Rao, whose company works with some 200 top restaurant brands, has noticed restaurants unveil self-service kiosks, automated checkout counters and smart locker solutions designed to accelerate getting orders into customers’ hands while freeing up staff. Meanwhile, Menufy co-founder Hoang Nguyen tells Pizza Today that his firm, which provides online ordering for independent eateries and small chains across the U.S., is currently developing a feature that will enable restaurants to assign a pickup slot for online orders so that customers and delivery drivers can grab their order from a designated shelf or counter spot upon arrival.
Revel’s Lybeer also notes the growing adoption of order-ready boards. These on-site display boards provide fully branded visual and color-coded order information for customers with real-time status updates on their order.
“With the capacity to directly connect to the kitchen display and point-of-sale systems, [these boards] create greater
order efficiencies for restaurants and their customers,” Lybeer says.
Escaping third-party’s grip
Though many pizzerias embraced third-party delivery as an important lifeline during the pandemic, that ready-made solution came with a cost, namely high commission fees and relinquishing customer data. Those downsides prompted many to embrace tech for mobile ordering, curbside solutions and in-house delivery programs to minimize reliance on third-party delivery.
“This helps [restaurants] retain branding and data control and reduce customer confusion by offering a direct point of contact for issues,” Lybeer says. “The more entities involved in an order, the more risk there is of a bad customer experience.”
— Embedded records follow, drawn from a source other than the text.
(** C2: when the trained-model strategy returns the empty list, the
    detection stage ends with exactly what the hybrid detector returns for
    the same colour image, grayscale image and flag; and the hybrid
    detector is called in that case only -- in the stage and in the whole
    request. *)
Theorem fallback_equivalence (image : Image) (gray : GrayImage)
    (use_sam : bool) (job_dir : string) (tr : Trace) :
  let flag := use_sam && SAM_AVAILABLE env in
  let primary := detect_rooms_advanced env image gray "floorplan" flag job_dir in
  (exists events : Trace,
    snd (detect_stage env image gray use_sam job_dir tr) = (tr ++ events)%list /\
    (primary = Ok [] ->
       fst (detect_stage env image gray use_sam job_dir tr)
         = detect_rooms env image gray flag job_dir /\
       List.filter (fun ev => match ev with CallDetectRooms _ _ => true | _ => false end)
         events = [CallDetectRooms flag job_dir]) /\
    (primary <> Ok [] ->
       fst (detect_stage env image gray use_sam job_dir tr) = primary) /\
    ((exists f d, In (CallDetectRooms f d) events) <-> primary = Ok [])) /\
  (forall contents pixels_per_metre_arg floor_height building_name,
    exists events : Trace,
      snd (analyze_floorplan env contents pixels_per_metre_arg floor_height
             use_sam building_name tr) = (tr ++ events)%list /\
      forall f d,
        In (CallDetectRooms f d) events ->
        exists decoded_image,
          imdecode env contents = Some decoded_image /\
          detect_rooms_advanced env decoded_image (cvtColor env decoded_image)
            "floorplan" flag d = Ok []).
Proof.
  cbv zeta. split.
  - rewrite detect_stage_run. cbv zeta.
    destruct (detect_rooms_advanced env image gray "floorplan" _ job_dir)
      as [[|r rs]|e]; simpl.
    + destruct (detect_rooms env image gray _ job_dir) as [rooms|e]; simpl;
        (eexists; split; [reflexivity|]);
        (split; [intros _; split; reflexivity|]);
        (split; [intros H; now contradiction H|]);
        (split; [reflexivity|]); intros _; do 2 eexists; simpl; eauto 6.
    + eexists; split; [reflexivity|].
      split; [discriminate|]. split; [reflexivity|].
      split; [|discriminate].
      intros (f & d & H). simpl in H. intuition discriminate.
    + eexists; split; [reflexivity|].
      split; [discriminate|]. split; [reflexivity|].
      split; [|discriminate].
      intros (f & d & H). simpl in H. intuition discriminate.
  - intros contents ppm_arg floor_height building_name.
    destruct (analyze_hybrid_calls contents ppm_arg floor_height use_sam
                building_name tr) as (events & E & HP).
    exists events. split; [exact E|].
    intros f d Hin. rewrite Forall_forall in HP.
    apply list_elem_of_In in Hin. exact (HP _ Hin f d eq_refl).
Qed.

(** C3: when the upload decodes, the scale is available, and both the
    trained-model strategy and the hybrid detector return the empty list,
    the request ends by raising [HTTPException(422, "No rooms detected in
    image")] to its caller; the two detectors were each called once, in
    that order, nothing was called after the hybrid detector, and no
    artifact was written. *)
Theorem no_rooms_is_terminal (contents : list Init.Byte.byte)
    (pixels_per_metre_arg : option num) (floor_height : num) (use_sam : bool)
    (building_name : string) (image : Image) (tr : Trace) :
  let flag := use_sam && SAM_AVAILABLE env in
  let gray := cvtColor env image in
  imdecode env contents = Some image ->
  (pixels_per_metre_arg = None -> exists s, detect_scale env gray = Ok s) ->
  detect_rooms_advanced env image gray "floorplan" flag (job_dir_of env) = Ok [] ->
  detect_rooms env image gray flag (job_dir_of env) = Ok [] ->
  exists before : Trace,
    analyze_floorplan env contents pixels_per_metre_arg floor_height use_sam
      building_name tr
    = (Raise (HTTPException 422 "No rooms detected in image"),
       (tr ++ before ++
        [ CallDetectRoomsAdvanced "floorplan" flag (job_dir_of env);
          Print "[ANALYZE] Floorplan model found no rooms, falling back to hybrid...";
          CallDetectRooms flag (job_dir_of env);
          Print "[ANALYZE] Room detection complete: 0 rooms found" ])%list) /\
    List.filter is_detector_call before = [] /\
    List.filter is_artifact before = [].
Proof.
  cbv zeta. intros Himg Hscale Hprimary Hhybrid.
  set (opening :=
         [ Print ("[ANALYZE] Request received - use_sam=" ++ str_bool use_sam
                  ++ ", SAM_AVAILABLE=" ++ str_bool (SAM_AVAILABLE env));
           Mkdir (job_dir_of env);
           Print "[ANALYZE] Reading uploaded file...";
           Print ("[ANALYZE] File read: " ++ str_nat (length contents) ++ " bytes");
           ImWrite (job_dir_of env ++ "/input.png") ]).
  set (starting :=
         [ Print "[ANALYZE] Starting room detection with floorplan model..." ]).
  unfold analyze_floorplan, analyze_body, try_except, bind, emit. simpl.
  rewrite Himg.
  destruct (shape (cvtColor env image)) as [img_height img_width]. simpl.
  destruct pixels_per_metre_arg as [ppm|]; simpl.
  - rewrite detect_stage_run. cbv zeta. rewrite Hprimary, Hhybrid. simpl.
    exists (opening ++ starting)%list. split; [|split].
    + rewrite <- !app_assoc. simpl. reflexivity.
    + reflexivity.
    + reflexivity.
  - destruct (Hscale eq_refl) as [s Hs].
    unfold scale_stage, bind, emit, lift, ret. simpl. rewrite Hs. simpl.
    rewrite detect_stage_run. cbv zeta. rewrite Hprimary, Hhybrid. simpl.
    exists (opening ++ [CallDetectScale] ++ starting)%list. split; [|split].
    + rewrite <- !app_assoc. simpl. reflexivity.
    + reflexivity.
    + reflexivity.
Qed.

End Orchestrator.

(** Worked instance of C2: the trained model finds nothing, the hybrid
    detector finds one room, and that room is the stage's result. *)
Lemma fallback_equivalence_witness :
  Main.detect_rooms_advanced Fixtures.hybrid_finds_one Fixtures.decoded
    (Main.cvtColor Fixtures.hybrid_finds_one Fixtures.decoded) "floorplan" true "/job"
  = Ok [] /\
  fst (Main.detect_stage Fixtures.hybrid_finds_one Fixtures.decoded
         (Main.cvtColor Fixtures.hybrid_finds_one Fixtures.decoded) true "/job" [])
  = Ok [Fixtures.scenario3].
Proof.
  split; [reflexivity|].
  destruct (proj1 (fallback_equivalence Fixtures.hybrid_finds_one Fixtures.decoded
              (Main.cvtColor Fixtures.hybrid_finds_one Fixtures.decoded)
              true "/job" [])) as (events & _ & Hempty & _).
  destruct (Hempty eq_refl) as [-> _]. reflexivity.
Defined.

(** Worked instance of C3: a request for which neither strategy finds a
    room. *)
Lemma no_rooms_is_terminal_witness :
  fst (Main.analyze_floorplan Fixtures.nothing_found Fixtures.upload
         (Some 100%Q) 3%Q true "Building" [])
  = Raise (HTTPException 422 "No rooms detected in image").
Proof.
  destruct (no_rooms_is_terminal Fixtures.nothing_found Fixtures.upload
              (Some 100%Q) 3%Q true "Building" Fixtures.decoded [])
    as (before & -> & _).
  - reflexivity.
  - discriminate.
  - reflexivity.
  - reflexivity.
  - reflexivity.
Defined.


(* ===================================================================== *)
(** * Properties of the result record                                    *)
(* ===================================================================== *)

Section ResultRecord.
Import Main.
Context {F : PyFloat} {O : PyFloatOrd F}.
Variable env : Collaborators.

(** The scale stage, outcome by outcome. *)
Lemma scale_stage_run (gray : GrayImage) (arg : option num) (tr : Trace) :
  scale_stage env gray arg tr =
  match arg with
  | Some ppm =>
      (Ok (ppm, PDict [ ("detected", PStr "user_provided");
                        ("pixels_per_metre", PFloat ppm);
                        ("confidence", PStr "user") ]), tr)
  | None =>
      match detect_scale env gray with
      | Ok s =>
          (Ok (pixels_per_metre s,
               PDict [ ("detected", PStr (scale_text s));
                       ("pixels_per_metre", PFloat (pixels_per_metre s));
                       ("confidence", PStr (confidence s)) ]),
           (tr ++ [CallDetectScale])%list)
      | Raise e => (Raise e, (tr ++ [CallDetectScale])%list)
      end
  end.
Proof.
  unfold scale_stage, bind, emit, lift, ret.
  destruct arg; [reflexivity|]. simpl.
  now destruct (detect_scale env gray).
Qed.

Lemma scale_info_keys (gray : GrayImage) (arg : option num) (tr : Trace)
    (ppm : num) (info : pyval) :
  fst (scale_stage env gray arg tr) = Ok (ppm, info) ->
  all_keys info = ["detected"; "pixels_per_metre"; "confidence"] /\
  getitem info "pixels_per_metre" = Some (PFloat ppm).
Proof.
  rewrite scale_stage_run. destruct arg as [p|]; simpl.
  - intros [= <- <-]. now split.
  - destruct (detect_scale env gray) as [s|e]; simpl; [|discriminate].
    intros [= <- <-]. now split.
Qed.

(** The conversion loop projects the rooms one by one, in order. *)
Lemma project_loop (H : Z) (ppm : num) (rooms_px : list PixelRoom)
    (acc out : list MetricRoom) :
  rfor_each
    (fun rooms_m r => let? m := project H ppm r in Ok (rooms_m ++ [m])%list)
    rooms_px acc = Ok out ->
  exists ms,
    out = (acc ++ ms)%list /\
    Forall2 (fun r m => project H ppm r = Ok m) rooms_px ms.
Proof.
  revert acc. induction rooms_px as [|r rs IH]; intros acc; simpl.
  - intros [= <-]. exists []. split; [now rewrite app_nil_r | constructor].
  - destruct (project H ppm r) as [m|e] eqn:Hm; simpl; [|discriminate].
    intros Hrest. apply IH in Hrest as (ms & -> & Hall).
    exists (m :: ms). split; [now rewrite <- app_assoc | now constructor].
Qed.

Lemma project_all_each (H : Z) (ppm : num) (rooms_px : list PixelRoom)
    (rooms_m : list MetricRoom) :
  project_all H ppm rooms_px = Ok rooms_m ->
  Forall2 (fun r m => project H ppm r = Ok m) rooms_px rooms_m.
Proof.
  intros Hall. apply project_loop in Hall as (ms & -> & Hms). exact Hms.
Qed.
Punchh Pickup, for example, allows operators to manage pickup orders from a customizable web-based console, providing real-time location and arrival estimates that enable clear, automated communication with customers through a personalized mobile and web experience. This, Rao says, helps restaurants “create that frictionless, end-to-end pickup experience for customers and employees in-store, at the curb or at the counter.”
Seamless solutions
In adding tech, savvy restaurant operators are also seeking solutions that either offer various capabilities in a single system or can be easily integrated with other offerings.
To that point, Delivery XT from Revel provides a logistical solution for driver and delivery management that helps restaurants strengthen their delivery service from their Revel POS. Key features include live delivery tracking, customer notifications, a driver app for delivery fulfillment and live driver monitoring.
For restaurants wanting to maintain their own branded online ordering, carryout and delivery systems, tech integration isn’t merely important, it’s necessary. Automatically printing an online order to the kitchen printer, for instance, can accelerate fulfillment time and reduces the risk of human error.
“It is increasingly imperative that businesses have a future-proof, transactional platform with an open API that can rapidly integrate new core and partner technologies as they are embraced by the market and consumers,” Lybeer says.
Daniel P. Smith Chicago-based writer has covered business issues and best practices for a variety of trade publications, newspapers, and magazines.